In the listing below, locate the line containing "Lemma hex_decode_lower l" and the line containing "destruct (IH (length". Output both of them and every line between, exactly as written, and nothing more.

- _Exercise material_
··········

(* ===== verification/GoText.v ===== *)
(** * Text handling of the request path

    The parts of Go's [encoding/hex], [strconv] (base 16), [strings] and
    [bufio] that request authentication and body decoding use. Wire text is a
    byte list here, as it is read from a connection. *)
From S2P Require Import Prelude GoStd GoIO.
Local Open Scope Z_scope.

Abbreviation bytes := (list byte).

(** ** [encoding/hex] *)

Definition hex_digit (v : Z) : byte := byte_of (if v <? 10 then 48 + v else 87 + v).
(** [hex.EncodeToString], as bytes. *)
Definition hex_bytes (l : bytes) : bytes :=
  l ≫= λ b, [hex_digit (byte_val b / 16); hex_digit (byte_val b `mod` 16)].
Definition hex_encode (l : bytes) : string := string_of_bytes (hex_bytes l).

Definition is_lower_hex (b : byte) : bool :=
  ((48 <=? byte_val b) && (byte_val b <=? 57)) || ((97 <=? byte_val b) && (byte_val b <=? 102)).
(** The value of a hexadecimal digit of either case. *)
Definition hex_val (b : byte) : option Z :=
  if is_digit b then Some (byte_val b - 48)
  else if (97 <=? byte_val b) && (byte_val b <=? 102) then Some (byte_val b - 87)
  else if (65 <=? byte_val b) && (byte_val b <=? 70) then Some (byte_val b - 55)
  else None.
(** [hex.DecodeString]: both cases are accepted, an odd length is an error. *)
Fixpoint hex_decode (l : bytes) : option bytes :=
  match l with
  | [] => Some []
  | a :: b :: l =>
      va ← hex_val a; vb ← hex_val b; r ← hex_decode l; Some (byte_of (va * 16 + vb) :: r)
  | [_] => None
  end.

(** ** [strconv] in base 16 *)

(** Value of a digit string whose characters are all hexadecimal digits. *)
Definition hexval (l : bytes) : Z := foldl (λ acc b, acc * 16 + default 0 (hex_val b)) 0 l.
(** [strconv.ParseUint(s, 16, 64)]. *)
Definition ParseHex (l : bytes) : option Z :=
  match l with
  | [] => None
  | _ => if forallb (λ b, bool_decide (is_Some (hex_val b))) l then
           (if hexval l <=? MaxUint64 then Some (hexval l) else None)
         else None
  end.
(** [strconv.FormatUint(v, 16)]. *)
Fixpoint hexn_fuel (fuel : nat) (z : Z) (acc : bytes) : bytes :=
  match fuel with
  | O => acc
  | S f => let acc := hex_digit (z `mod` 16) :: acc in
           if z <? 16 then acc else hexn_fuel f (z / 16) acc
  end.
Definition hexn (z : Z) : bytes := hexn_fuel 16 z [].

(** ** [bufio.Reader] *)

Definition bufio_size : nat := Z.to_nat 4096.
#[global] Arguments bufio_size : simpl never.
(** The prefix up to and including the first [d], if there is one. *)
Fixpoint upto (d : byte) (l : bytes) : option bytes :=
  match l with
  | [] => None
  | b :: l => if chr_eqb b d then Some [b] else p ← upto d l; Some (b :: p)
  end.

(** [ReadSlice(d)]: up to the delimiter, the whole buffer when it holds none
    ([ErrBufferFull]), or what is left with the source's error. *)
Definition ErrBufferFull : error := Sentinel "bufio: buffer full".
Definition ReadSlice (s : Source) (d : byte) : bytes * option error * Source :=
  let buf := take bufio_size (src_data s) in
  match upto d buf with
  | Some p => (p, None, mkSource (drop (length p) (src_data s)) (src_end s))
  | None =>
      if decide (bufio_size ≤ length (src_data s))%nat then
        (buf, Some ErrBufferFull, mkSource (drop bufio_size (src_data s)) (src_end s))
      else (buf, Some (src_end s), mkSource [] (src_end s))
  end.
(** [ReadByte]. *)
Definition ReadByte (s : Source) : byte + error :=
  match src_data s with b :: _ => inl b | [] => inr (src_end s) end.
Definition advance1 (s : Source) : Source := mkSource (drop 1 (src_data s)) (src_end s).

(** ** Lemmas *)

Lemma hex_digit_val v : 0 ≤ v < 16 → hex_val (hex_digit v) = Some v ∧ is_lower_hex (hex_digit v) = true.
Proof.
  intros Hv. assert (Hb : forallb (λ i, bool_decide (hex_val (hex_digit (Z.of_nat i)) = Some (Z.of_nat i)) &&
    is_lower_hex (hex_digit (Z.of_nat i))) (seq 0 16) = true) by (vm_compute; reflexivity).
  rewrite forallb_forall in Hb. specialize (Hb (Z.to_nat v)).
  rewrite in_seq, Z2Nat.id in Hb by lia. specialize (Hb ltac:(lia)).
  apply andb_prop in Hb as [Hb ?]. by apply bool_decide_eq_true_1 in Hb.
Qed.

(** A lower-case digit is the digit of its value. *)
Lemma lower_hex_digit b : is_lower_hex b = true → ∃ v, 0 ≤ v < 16 ∧ b = hex_digit v ∧ hex_val b = Some v.
Proof.
  intros Hb. assert (Hd : ∃ v, 0 ≤ v < 16 ∧ b = hex_digit v).
  { unfold is_lower_hex in Hb. apply orb_true_iff in Hb as [Hb|Hb]; zbool.
    - exists (byte_val b - 48). split; [lia|]. unfold hex_digit.
      rewrite (proj2 (Z.ltb_lt _ _)) by lia. rewrite <-(byte_of_val b) at 1. f_equal. lia.
    - exists (byte_val b - 87). split; [lia|]. unfold hex_digit.
      rewrite (proj2 (Z.ltb_ge _ _)) by lia. rewrite <-(byte_of_val b) at 1. f_equal. lia. }
  destruct Hd as (v & Hv & ->). exists v. destruct (hex_digit_val v Hv). auto.
Qed.

Lemma length_hex_bytes l : length (hex_bytes l) = (2 * length l)%nat.
Proof. unfold hex_bytes. induction l; cbn in *; [done|]. rewrite IHl. lia. Qed.

Lemma hex_bytes_cons b l :
  hex_bytes (b :: l) = hex_digit (byte_val b / 16) :: hex_digit (byte_val b `mod` 16) :: hex_bytes l.
Proof. done. Qed.

Lemma nibble_range b : 0 ≤ byte_val b / 16 < 16 ∧ 0 ≤ byte_val b `mod` 16 < 16.
Proof.
  pose proof (byte_val_range b). split; [|apply Z.mod_pos_bound; lia].
  split; [apply Z.div_pos; lia|apply Z.div_lt_upper_bound; lia].
Qed.

Lemma hex_bytes_lower l : forallb is_lower_hex (hex_bytes l) = true.
Proof.
  induction l as [|b l IH]; [done|]. rewrite hex_bytes_cons. cbn [forallb].
  destruct (nibble_range b) as [Hh Hl]. rewrite IH.
  by rewrite (proj2 (hex_digit_val _ Hh)), (proj2 (hex_digit_val _ Hl)).
Qed.

Lemma hex_decode_bytes l : hex_decode (hex_bytes l) = Some l.
Proof.
  induction l as [|b l IH]; [done|]. rewrite hex_bytes_cons. cbn [hex_decode].
  destruct (nibble_range b) as [Hh Hl].
  rewrite (proj1 (hex_digit_val _ Hh)), (proj1 (hex_digit_val _ Hl)).
  cbn. rewrite IH. cbn. rewrite Z.mul_comm, <-Z_div_mod_eq_full, byte_of_val. done.
Qed.

(** A lower-case text has one reading and is the encoding of it. *)
Lemma hex_decode_lower l :
  forallb is_lower_hex l = true → Nat.Even (length l) →
  ∃ r, hex_decode l = Some r ∧ hex_bytes r = l.
Proof.
  remember (length l) as n eqn:En. revert l En. induction n as [n IH] using lt_wf_ind.
  intros [|a [|b l]] -> Hl [k Hk]; cbn [length] in *; [by exists []|lia|].
  cbn [forallb] in Hl. apply andb_prop in Hl as [Ha [Hb Hl]%andb_prop].
  destruct (IH (length l)) with (l := l) as (r & Hr & Hrl); [lia|done|done|by exists (k - 1)%nat; lia|].
  apply lower_hex_digit in Ha as (va & ? & -> & Ha), Hb as (vb & ? & -> & Hb).
  cbn [hex_decode]. rewrite Ha, Hb. cbn. rewrite Hr. cbn. eexists. split; [done|].
  rewrite hex_bytes_cons, byte_val_of, Z.mod_small by lia.
  rewrite Z.div_add_l, (Z.div_small vb), Z.add_0_r by lia.
  rewrite Z.add_comm, Z.mod_add, Z.mod_small by lia. by rewrite Hrl.
Qed.

Lemma hexval_snoc l b v : hex_val b = Some v → hexval (l ++ [b]) = hexval l * 16 + v.
Proof. intros E. unfold hexval. rewrite foldl_app. cbn [foldl]. by rewrite E. Qed.

Lemma hexval_range l : forallb is_lower_hex l = true → 0 ≤ hexval l < 16 ^ len l.
Proof.
  induction l as [|b l IH] using rev_ind; [by cbn|].
  rewrite forallb_app. intros [Hl Hb]%andb_prop. cbn in Hb. rewrite andb_true_r in Hb.
  apply lower_hex_digit in Hb as (v & ? & _ & Hv). rewrite (hexval_snoc _ _ _ Hv), length_app. cbn.
  rewrite Nat2Z.inj_add, Z.pow_add_r by lia. specialize (IH Hl). cbn. lia.
Qed.

Lemma hex_val_some l : forallb is_lower_hex l = true →
  forallb (λ b, bool_decide (is_Some (hex_val b))) l = true.
Proof.
  rewrite !forallb_forall. intros Hl b Hb%Hl.
  apply lower_hex_digit in Hb as (v & _ & _ & ->). by apply bool_decide_eq_true_2.
Qed.

(** At most sixteen lower-case digits always fit 64 bits. *)
Lemma ParseHex_lower l :
  l ≠ [] → (length l ≤ 16)%nat → forallb is_lower_hex l = true → ParseHex l = Some (hexval l).
Proof.
  intros Hne Hlen Hl. unfold ParseHex. rewrite hex_val_some by done.
  pose proof (hexval_range l Hl) as Hr. destruct l; [done|].
  rewrite (proj2 (Z.leb_le _ _)); [done|].
  assert (16 ^ len (b :: l) ≤ 16 ^ 16) by (apply Z.pow_le_mono_r; lia).
  unfold MaxUint64. lia.
Qed.

Lemma hexval_pos b l :
  forallb is_lower_hex (b :: l) = true → b ≠ "0"%byte → 1 ≤ hexval (b :: l).
Proof.
  intros Hl Hb. induction l as [|c l IH] using rev_ind.
  - cbn in Hl. rewrite andb_true_r in Hl. apply lower_hex_digit in Hl as (v & ? & -> & Hv).
    unfold hexval. cbn [foldl]. rewrite Hv.
    destruct (decide (v = 0)) as [->|]; [|cbn; lia]. by contradict Hb.
  - rewrite app_comm_cons in Hl |- *. rewrite forallb_app in Hl. apply andb_prop in Hl as [Hl Hc].
    cbn in Hc. rewrite andb_true_r in Hc. apply lower_hex_digit in Hc as (v & ? & _ & Hv).
    rewrite (hexval_snoc _ _ _ Hv). specialize (IH Hl). lia.
Qed.

(** A digit string with no superfluous leading zero is what [FormatUint]
    prints for its value. *)
Definition canonical_hex (l : bytes) : Prop :=
  match l with [] => False | [_] => True | b :: _ => b ≠ "0"%byte end.

Lemma hexn_fuel_canonical f l acc :
  canonical_hex l → forallb is_lower_hex l = true → (length l ≤ f)%nat →
  hexn_fuel f (hexval l) acc = l ++ acc.
Proof.
  revert l acc. induction f as [|f IH]; intros l acc Hc Hl Hf;
    [destruct l; cbn in *; [done|lia]|].
  destruct l as [|c l _] using rev_ind; [done|].
  rewrite forallb_app in Hl. apply andb_prop in Hl as [Hl Hd]. cbn in Hd. rewrite andb_true_r in Hd.
  apply lower_hex_digit in Hd as (v & ? & -> & Hv).
  rewrite (hexval_snoc _ _ _ Hv). cbn [hexn_fuel].
  rewrite (Z.add_comm (_ * _)), Z.mod_add, Z.div_add, Z.mod_small, Z.div_small, Z.add_0_l by lia.
  rewrite length_app in Hf. cbn in Hf.
  destruct l as [|b l].
  - cbn. by rewrite (proj2 (Z.ltb_lt _ _)) by lia.
  - assert (Hb : b ≠ "0"%byte) by (destruct l; done).
    pose proof (hexval_pos b l Hl Hb). rewrite (proj2 (Z.ltb_ge _ _)) by lia.
    rewrite IH, <-(assoc_L (++)); [done| |done|cbn in *; lia]. by destruct l.
Qed.
Lemma hexn_canonical l :
  canonical_hex l → forallb is_lower_hex l = true → (length l ≤ 16)%nat → hexn (hexval l) = l.
Proof. intros. unfold hexn. rewrite hexn_fuel_canonical by done. apply app_nil_r. Qed.

Lemma hexn_fuel_spec f z acc :
  0 ≤ z < 16 ^ Z.of_nat f → (0 < f)%nat → ∃ l, hexn_fuel f z acc = l ++ acc ∧
    hexval l = z ∧ forallb is_lower_hex l = true ∧ canonical_hex l ∧ (length l ≤ f)%nat ∧
    (0 < z → ∀ b r, l = b :: r → b ≠ "0"%byte).
Proof.
  revert z acc. induction f as [|f IH]; intros z acc Hz Hf; [lia|]. cbn [hexn_fuel].
  pose proof (Z.mod_pos_bound z 16 ltac:(lia)) as Hm.
  destruct (hex_digit_val _ Hm) as [Hv Hlow].
  destruct (z <? 16) eqn:E; zbool.
  - rewrite Z.mod_small in * by lia. exists [hex_digit z]. cbn. rewrite Hlow. unfold hexval. cbn. rewrite Hv.
    split_and!; [done|done|done|done|lia|].
    intros Hp b r [= <- <-] E0. rewrite E0 in Hv. cbn in Hv. simplify_eq. lia.
  - rewrite Nat2Z.inj_succ, Z.pow_succ_r in Hz by lia.
    destruct f as [|f]; [cbn in Hz; lia|].
    destruct (IH (z / 16) (hex_digit (z `mod` 16) :: acc)) as (l & -> & Hl & Hlo & Hc & Hn & Hz0);
      [split; [apply Z.div_pos; lia|apply Z.div_lt_upper_bound; lia]|lia|].
    assert (0 < z / 16) by (apply Z.div_str_pos; lia).
    exists (l ++ [hex_digit (z `mod` 16)]). rewrite <-(assoc_L (++)), (hexval_snoc _ _ _ Hv), Hl, forallb_app, Hlo, length_app.
    cbn [forallb length]. rewrite Hlow. split_and!; [done| |done| |cbn; lia|].
    + rewrite Z.mul_comm. symmetry. apply Z_div_mod_eq_full.
    + destruct l as [|b l]; [done|]. specialize (Hz0 ltac:(lia) b l eq_refl). by destruct l.
    + intros _ b r E'. destruct l as [|b' l]; [done|]. cbn in E'. simplify_eq. by apply (Hz0 ltac:(lia) b l).
Qed.
(** What [FormatUint] prints for a 64-bit value. *)
Lemma hexn_spec z : 0 ≤ z ≤ MaxUint64 →
  hexval (hexn z) = z ∧ forallb is_lower_hex (hexn z) = true ∧ canonical_hex (hexn z) ∧
  (length (hexn z) ≤ 16)%nat.
Proof.
  intros Hz. destruct (hexn_fuel_spec 16 z []) as (l & E & ? & ? & ? & ? & _);
    [unfold MaxUint64 in Hz; lia|lia|]. unfold hexn. rewrite E, app_nil_r. auto.
Qed.

Lemma upto_Some d l p : upto d l = Some p →
  ∃ q r, p = q ++ [d] ∧ l = p ++ r ∧ Forall (λ b, b ≠ d) q.
Proof.
  revert p. induction l as [|b l IH]; intros p; cbn; [done|].
  destruct (chr_eqb b d) eqn:E.
  - intros [= <-]. apply Byte.byte_dec_bl in E as ->. by exists [], l.
  - destruct (upto d l) as [p'|]; cbn; [|done]. intros [= <-].
    destruct (IH p' eq_refl) as (q & r & -> & -> & Hq). exists (b :: q), r.
    split_and!; [done|done|]. constructor; [|done]. intros ->. by destruct d.
Qed.
Lemma upto_app d q r : Forall (λ b, b ≠ d) q → upto d (q ++ d :: r) = Some (q ++ [d]).
Proof.
  induction 1 as [|b q Hb Hq IH]; cbn.
  - replace (chr_eqb d d) with true by (by destruct d). done.
  - destruct (chr_eqb b d) eqn:E; [by apply Byte.byte_dec_bl in E|]. by rewrite IH.
Qed.
Lemma upto_None d q : Forall (λ b, b ≠ d) q → upto d q = None.
Proof.
  induction 1 as [|b q Hb Hq IH]; cbn; [done|].
  destruct (chr_eqb b d) eqn:E; [by apply Byte.byte_dec_bl in E|]. by rewrite IH.
Qed.

(** Whatever [ReadSlice] returns is the front of the source. *)
Lemma ReadSlice_app s d p e s' :
  ReadSlice s d = (p, e, s') →
  src_data s = p ++ src_data s' ∧ src_end s' = src_end s ∧
  (e = None → ∃ q, p = q ++ [d] ∧ Forall (λ b, b ≠ d) q) ∧
  (e = Some ErrBufferFull → src_end s ≠ ErrBufferFull → length p = bufio_size).
Proof.
  unfold ReadSlice. destruct (upto d _) as [q|] eqn:E.
  - intros [= <- <- <-]. cbn [src_data src_end]. apply upto_Some in E as (q' & r & -> & E & Hq).
    split_and!; [|done|by eauto|done].
    rewrite <-(take_drop bufio_size (src_data s)) at 1. rewrite E, <-!(assoc_L (++)).
    f_equal. assert (Hl : length (take bufio_size (src_data s)) = length ((q' ++ [d]) ++ r)) by (by rewrite E).
    rewrite <-(take_drop bufio_size (src_data s)) at 2. rewrite E, <-(assoc_L (++)), drop_app_length. done.
  - case_decide; intros [= <- <- <-]; cbn [src_data src_end].
    + rewrite take_drop. split_and!; [done|done|done|]. intros _ _. rewrite length_take. lia.
    + rewrite app_nil_r, take_ge by lia. split_and!; [done|done|done|]. intros [= ->]. done.
Qed.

··········

- _Response area_
Lemma hex_decode_lower l :
  forallb is_lower_hex l = true → Nat.Even (length l) →
  ∃ r, hex_decode l = Some r ∧ hex_bytes r = l.
Proof.
  remember (length l) as n eqn:En. revert l En. induction n as [n IH] using lt_wf_ind.
  intros [|a [|b l]] -> Hl [k Hk]; cbn [length] in *; [by exists []|lia|].
  cbn [forallb] in Hl. apply andb_prop in Hl as [Ha [Hb Hl]%andb_prop].
  destruct (IH (length l)) with (l := l) as (r & Hr & Hrl); [lia|done|done|by exists (k - 1)%nat; lia|].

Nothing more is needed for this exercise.